## Data supplied
◆ ◆ ◆ ◆ ◆ ◆ ◆
(** [drm_mode_attachmode_ioctl]: a new mode object filled from the
    user's mode, attached to the output. *)
Definition drm_mode_attachmode_ioctl (s : drm_mode_config) (cmd : drm_mode_mode_cmd)
  : option (drm_mode_config * Z) :=
  s1 ← mutex_lock s;
  match idr_lookup s1 (mc_output_id cmd) (find_output s1 (mc_output_id cmd)) with
  | None => Some (mutex_unlock s1, - EINVAL)
  | Some o =>
      let '(m', mode) := drm_mode_create (crtc_idr s1) in
      let '(s2, ret) := drm_mode_attachmode (set_idr s1 m') (output_id o)
                          (drm_crtc_convert_umode mode (mc_mode cmd)) in
      Some (mutex_unlock s2, ret)
  end.

(** [drm_mode_detachmode_ioctl]: the user's mode is converted into an
    uninitialised stack mode; [drm_mode_equal] reads only the fields the
    conversion writes, so [zero_mode] stands for the stack contents. *)
Definition drm_mode_detachmode_ioctl (s : drm_mode_config) (cmd : drm_mode_mode_cmd)
  : option (drm_mode_config * Z) :=
  s1 ← mutex_lock s;
  match idr_lookup s1 (mc_output_id cmd) (find_output s1 (mc_output_id cmd)) with
  | None => Some (mutex_unlock s1, - EINVAL)
  | Some o =>
      let '(s2, ret) := drm_mode_detachmode s1 (output_id o)
                          (drm_crtc_convert_umode zero_mode (mc_mode cmd)) in
      Some (mutex_unlock s2, ret)
  end.

(** * Properties *)

Lemma find_index_last {A} (p : A -> bool) l x :
  Forall (fun y => p y = false) l -> p x = true -> find_index p (l ++ [x]) = Some (length l).
Proof.
  intros Hl Hx. apply (find_index_intro _ _ _ x); [by apply list_lookup_middle | done |].
  intros j y Hj Hy. rewrite lookup_app_l in Hy by done. by apply (proj1 (Forall_lookup _ _) Hl j y).
Qed.

(** Two conversions of the same user mode are [drm_mode_equal],
    whatever they were written into. *)
Lemma convert_umode_equal a b u :
  drm_mode_equal (drm_crtc_convert_umode a u) (drm_crtc_convert_umode b u) = true.
Proof. by apply drm_mode_equal_spec. Qed.

(** [drm_mode_create]'s allocation, undone by releasing its identifier;
    the other entries stay. *)
Lemma drm_idr_get_undo m o oid k :
  m !! 0 = None -> m !! oid = Some k ->
  (drm_idr_get m o).1 !! oid = Some k /\ delete (drm_idr_get m o).2 (drm_idr_get m o).1 = m.
Proof.
  intros H0 Hk. destruct (drm_idr_get_cases m o) as (r & _ & Hr & Hfree & _ & _ & [[-> _]|[-> _]]);
    cbn [fst snd].
  - split; [rewrite lookup_insert_ne; [done | congruence] | by apply delete_insert_id].
  - split; [done | by apply delete_id].
Qed.

Lemma with_output_user_modes_id o ms : output_id (with_output_user_modes o ms) = output_id o.
Proof. done. Qed.

Lemma with_output_user_modes_eta o : with_output_user_modes o (user_modes o) = o.
Proof. by destruct o. Qed.

Lemma find_output_mutex_unlock s oid : find_output (mutex_unlock s) oid = find_output s oid.
Proof. done. Qed.

(** ** [drm_mode_attachmode_crtc] against its reference *)

Lemma set_outputs_idr_eta s : set_outputs s (output_list s) = s.
Proof. by destruct s. Qed.

Lemma set_outputs_set_idr_twice s a b x y :
  set_outputs (set_idr (set_outputs (set_idr s a) x) b) y = set_outputs (set_idr s b) y.
Proof. by destruct s. Qed.

Lemma set_outputs_set_idr_id s x y : set_outputs (set_idr (set_outputs s x) (crtc_idr s)) y = set_outputs (set_idr s (crtc_idr s)) y.
Proof. by destruct s. Qed.

(** Updating the output of a given identifier in a list of distinct
    identifiers changes that element only. *)
Lemma map_update_middle (pre post : list drm_output) o f :
  NoDup (output_id <$> pre ++ o :: post) ->
  map (fun x => if output_id x =? output_id o then f x else x) (pre ++ o :: post) = pre ++ f o :: post.
Proof.
  rewrite fmap_app, fmap_cons. intros (_ & Hdis & Hpost)%NoDup_app.
  apply NoDup_cons in Hpost as [Hnot _].
  assert (forall l, output_id o ∉ output_id <$> l ->
            map (fun x => if output_id x =? output_id o then f x else x) l = l) as Hkeep.
  { intros l Hl. rewrite <- (map_id l) at 2. apply map_ext_in. intros x Hx.
    destruct (Z.eqb_spec (output_id x) (output_id o)) as [He|]; [|done].
    exfalso. apply Hl. rewrite <- He. by apply list_elem_of_fmap_2, list_elem_of_In. }
  rewrite map_app. cbn. rewrite Z.eqb_refl, Hkeep, Hkeep; [done | done |].
  intros Hin. apply (Hdis _ Hin). by left.
Qed.

Lemma attachmode_crtc_step_eq cid mode s b o :
  attachmode_crtc_step cid mode (s, b) o =
  if bool_decide (output_crtc o = Some cid) then
    let '(m1, d) := if b then drm_mode_duplicate (crtc_idr s) mode else (crtc_idr s, mode) in
    (set_outputs (set_idr s m1) (map (fun x => if output_id x =? output_id o
       then with_output_user_modes x (user_modes x ++ [d]) else x) (output_list s)), true)
  else (s, b).
Proof.
  unfold attachmode_crtc_step. destruct (bool_decide _); [|done].
  destruct b; [by destruct (drm_mode_duplicate _ _)|]. by destruct s.
Qed.

Lemma attachmode_crtc_fold cid mode l : forall pre s b,
  output_list s = pre ++ l -> NoDup (output_id <$> output_list s) ->
  (fold_left (attachmode_crtc_step cid mode) l (s, b)).1 =
  set_outputs (set_idr s (attachmode_crtc_ref cid mode b (crtc_idr s) l).1)
    (pre ++ (attachmode_crtc_ref cid mode b (crtc_idr s) l).2).
Proof.
  induction l as [|o l IH]; intros pre s b Hs Hnd; cbn [fold_left attachmode_crtc_ref].
  - cbn [fst snd]. rewrite app_nil_r in Hs |- *. rewrite <- Hs. by destruct s.
  - rewrite attachmode_crtc_step_eq. destruct (bool_decide _).
    + destruct (if b then _ else _) as [m1 d]. rewrite Hs in Hnd |- *.
      rewrite map_update_middle by done.
      rewrite (IH (pre ++ [with_output_user_modes o (user_modes o ++ [d])])).
      2: by rewrite <- app_assoc.
      2: unfold set_outputs; cbn [output_list]; rewrite !fmap_app, !fmap_cons in Hnd |- *; exact Hnd.
      change (crtc_idr (set_outputs (set_idr s m1) ?x)) with m1.
      destruct (attachmode_crtc_ref cid mode true m1 l) as [m2 l']. cbn [fst snd].
      rewrite <- app_assoc. apply set_outputs_set_idr_twice.
    + rewrite (IH (pre ++ [o])); [| by rewrite <- app_assoc | done].
      destruct (attachmode_crtc_ref cid mode b (crtc_idr s) l) as [m2 l']. cbn [fst snd].
      by rewrite <- app_assoc.
Qed.

(** On a device whose outputs have distinct identifiers,
    [drm_mode_attachmode_crtc]'s loop of updates by identifier computes
    the reference's output list and registry, and changes nothing else. *)
Lemma drm_mode_attachmode_crtc_ref_eq s cid mode :
  NoDup (output_id <$> output_list s) ->
  drm_mode_attachmode_crtc s cid mode =
    (set_outputs (set_idr s (attachmode_crtc_ref cid mode false (crtc_idr s) (output_list s)).1)
       (attachmode_crtc_ref cid mode false (crtc_idr s) (output_list s)).2, 0).
Proof. intros Hnd. unfold drm_mode_attachmode_crtc. f_equal. by apply (attachmode_crtc_fold _ _ _ []). Qed.

Lemma attachmode_crtc_ref_unbound cid mode b m pre l :
  Forall (fun o => output_crtc o <> Some cid) pre ->
  attachmode_crtc_ref cid mode b m (pre ++ l) =
    ((attachmode_crtc_ref cid mode b m l).1, pre ++ (attachmode_crtc_ref cid mode b m l).2).
Proof.
  induction 1 as [|o pre Ho _ IH]; cbn [app attachmode_crtc_ref];
    [by destruct (attachmode_crtc_ref _ _ _ _ _)|].
  rewrite bool_decide_false by done. rewrite IH. reflexivity.
Qed.

(** A duplicate is a fresh mode object with the same timings; the
    registry only grows. *)
Lemma drm_mode_duplicate_fresh m mode :
  m !! 0 = None ->
  m !! mode_id (drm_mode_duplicate m mode).2 = None /\ (drm_mode_duplicate m mode).1 !! 0 = None /\
  (forall id k, m !! id = Some k -> (drm_mode_duplicate m mode).1 !! id = Some k) /\
  mode_timings (drm_mode_duplicate m mode).2 = mode_timings mode.
Proof.
  intros H0. unfold drm_mode_duplicate, drm_mode_create.
  destruct (drm_idr_get_cases m OBJ_MODE) as (r & _ & Hr & Hfree & _ & _ & [[-> _]|[-> _]]);
    cbn [fst snd mode_id set_mode_id]; split_and!; try done.
  - rewrite lookup_insert_ne; [done | lia].
  - intros id k Hk. rewrite lookup_insert_ne; [done | congruence].
Qed.

(** Past the first output on the CRTC every output on it gets a fresh
    duplicate, fresh with respect to any registry the current one
    extends. *)
Lemma attachmode_crtc_ref_dups cid mode l : forall (m0 m : idr),
  m !! 0 = None -> (forall id k, m0 !! id = Some k -> m !! id = Some k) ->
  Forall2 (fun x x' => if bool_decide (output_crtc x = Some cid)
             then exists d, x' = with_output_user_modes x (user_modes x ++ [d]) /\
                    mode_timings d = mode_timings mode /\ m0 !! mode_id d = None
             else x' = x) l (attachmode_crtc_ref cid mode true m l).2.
Proof.
  induction l as [|o l IH]; intros m0 m H0 Hsub; cbn [attachmode_crtc_ref]; [constructor|].
  destruct (bool_decide _) eqn:Hb.
  - destruct (drm_mode_duplicate_fresh m mode H0) as (Hfresh & H01 & Hsub1 & Ht).
    destruct (drm_mode_duplicate m mode) as [m1 d]. cbn [fst snd] in *.
    specialize (IH m0 m1 H01 (fun id k H => Hsub1 id k (Hsub id k H))).
    destruct (attachmode_crtc_ref cid mode true m1 l) as [m2 l']. cbn [snd].
    constructor; [|exact IH]. cbv beta. rewrite Hb. exists d. split_and!; [done | done |].
    destruct (m0 !! mode_id d) eqn:E; [|done]. apply Hsub in E. congruence.
  - specialize (IH m0 m H0 Hsub).
    destruct (attachmode_crtc_ref cid mode true m l) as [m2 l']. cbn [snd] in *.
    constructor; [|exact IH]. cbv beta. by rewrite Hb.
Qed.
Lemma replacefb_fold_null id l s :
  (exists c, c ∈ l /\ crtc_fb c = None) -> fold_left (replacefb_crtc_step id) l (Some s) = None.
Proof.
  revert s. induction l as [|c l IH]; intros s (c' & Hin & Hn); [by apply not_elem_of_nil in Hin|].
  cbn [fold_left]. unfold replacefb_crtc_step at 2. cbn [mbind option_bind].
  destruct (crtc_fb c) as [fid|] eqn:Hc; [|apply replacefb_fold_none].
  apply elem_of_cons in Hin as [->|Hin]; [congruence|].
  cbn [mbind option_bind].
  repeat case_match; first [apply replacefb_fold_none | apply IH; by exists c'].
Qed.

Lemma replacefb_fold_ok id l s :
  Forall (fun c => is_Some (crtc_fb c) /\ (crtc_fb c = Some id -> crtc_has_mode_set_base c = true)) l ->
  fold_left (replacefb_crtc_step id) l (Some s) =
    Some (emit_all s (base_event <$> filter (fun c => crtc_fb c = Some id) l)).
Proof.
  revert s. induction l as [|c l IH]; intros s Hall; [done|].
  apply Forall_cons in Hall as [[[fid Hfb] Hbase] Hall].
  cbn [fold_left]. unfold replacefb_crtc_step at 2. rewrite Hfb, filter_cons.
  cbn [mbind option_bind]. destruct (Z.eqb_spec fid id) as [->|Hne].
  - rewrite Hbase, decide_True by done. by rewrite IH.
  - rewrite decide_False by congruence. by rewrite IH.
Qed.

(** The checks of [drm_mode_replacefb] pass: the mutex is free, the
    handle names a buffer object, the identifier a framebuffer the
    caller owns. *)
Definition replacefb_accepts (s : drm_mode_config) (f : drm_file) (r : drm_mode_fb_cmd)
    (kernel : bool) (fb : drm_framebuffer) : Prop :=
  mc_locked s = false /\ bo_lookup (fbc_handle r) = Some kernel /\
  is_Some (crtc_idr s !! fbc_buffer_id r) /\ find_fb s (fbc_buffer_id r) = Some fb /\
  fb_id fb ∈ file_fbs f.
◆ ◆ ◆ ◆ ◆ ◆ ◆
## Task description
Retype word for word everything in the listing above from the line that holds "Lemma drm_idr_get_undo m" down to the line that holds "l) as Hkeep.". Keep both end lines and leave out the rest.

## Exercise solution
Lemma drm_idr_get_undo m o oid k :
  m !! 0 = None -> m !! oid = Some k ->
  (drm_idr_get m o).1 !! oid = Some k /\ delete (drm_idr_get m o).2 (drm_idr_get m o).1 = m.
Proof.
  intros H0 Hk. destruct (drm_idr_get_cases m o) as (r & _ & Hr & Hfree & _ & _ & [[-> _]|[-> _]]);
    cbn [fst snd].
  - split; [rewrite lookup_insert_ne; [done | congruence] | by apply delete_insert_id].
  - split; [done | by apply delete_id].
Qed.

Lemma with_output_user_modes_id o ms : output_id (with_output_user_modes o ms) = output_id o.
Proof. done. Qed.

Lemma with_output_user_modes_eta o : with_output_user_modes o (user_modes o) = o.
Proof. by destruct o. Qed.

Lemma find_output_mutex_unlock s oid : find_output (mutex_unlock s) oid = find_output s oid.
Proof. done. Qed.

(** ** [drm_mode_attachmode_crtc] against its reference *)

Lemma set_outputs_idr_eta s : set_outputs s (output_list s) = s.
Proof. by destruct s. Qed.

Lemma set_outputs_set_idr_twice s a b x y :
  set_outputs (set_idr (set_outputs (set_idr s a) x) b) y = set_outputs (set_idr s b) y.
Proof. by destruct s. Qed.

Lemma set_outputs_set_idr_id s x y : set_outputs (set_idr (set_outputs s x) (crtc_idr s)) y = set_outputs (set_idr s (crtc_idr s)) y.
Proof. by destruct s. Qed.

(** Updating the output of a given identifier in a list of distinct
    identifiers changes that element only. *)
Lemma map_update_middle (pre post : list drm_output) o f :
  NoDup (output_id <$> pre ++ o :: post) ->
  map (fun x => if output_id x =? output_id o then f x else x) (pre ++ o :: post) = pre ++ f o :: post.
Proof.
  rewrite fmap_app, fmap_cons. intros (_ & Hdis & Hpost)%NoDup_app.
  apply NoDup_cons in Hpost as [Hnot _].
  assert (forall l, output_id o ∉ output_id <$> l ->
            map (fun x => if output_id x =? output_id o then f x else x) l = l) as Hkeep.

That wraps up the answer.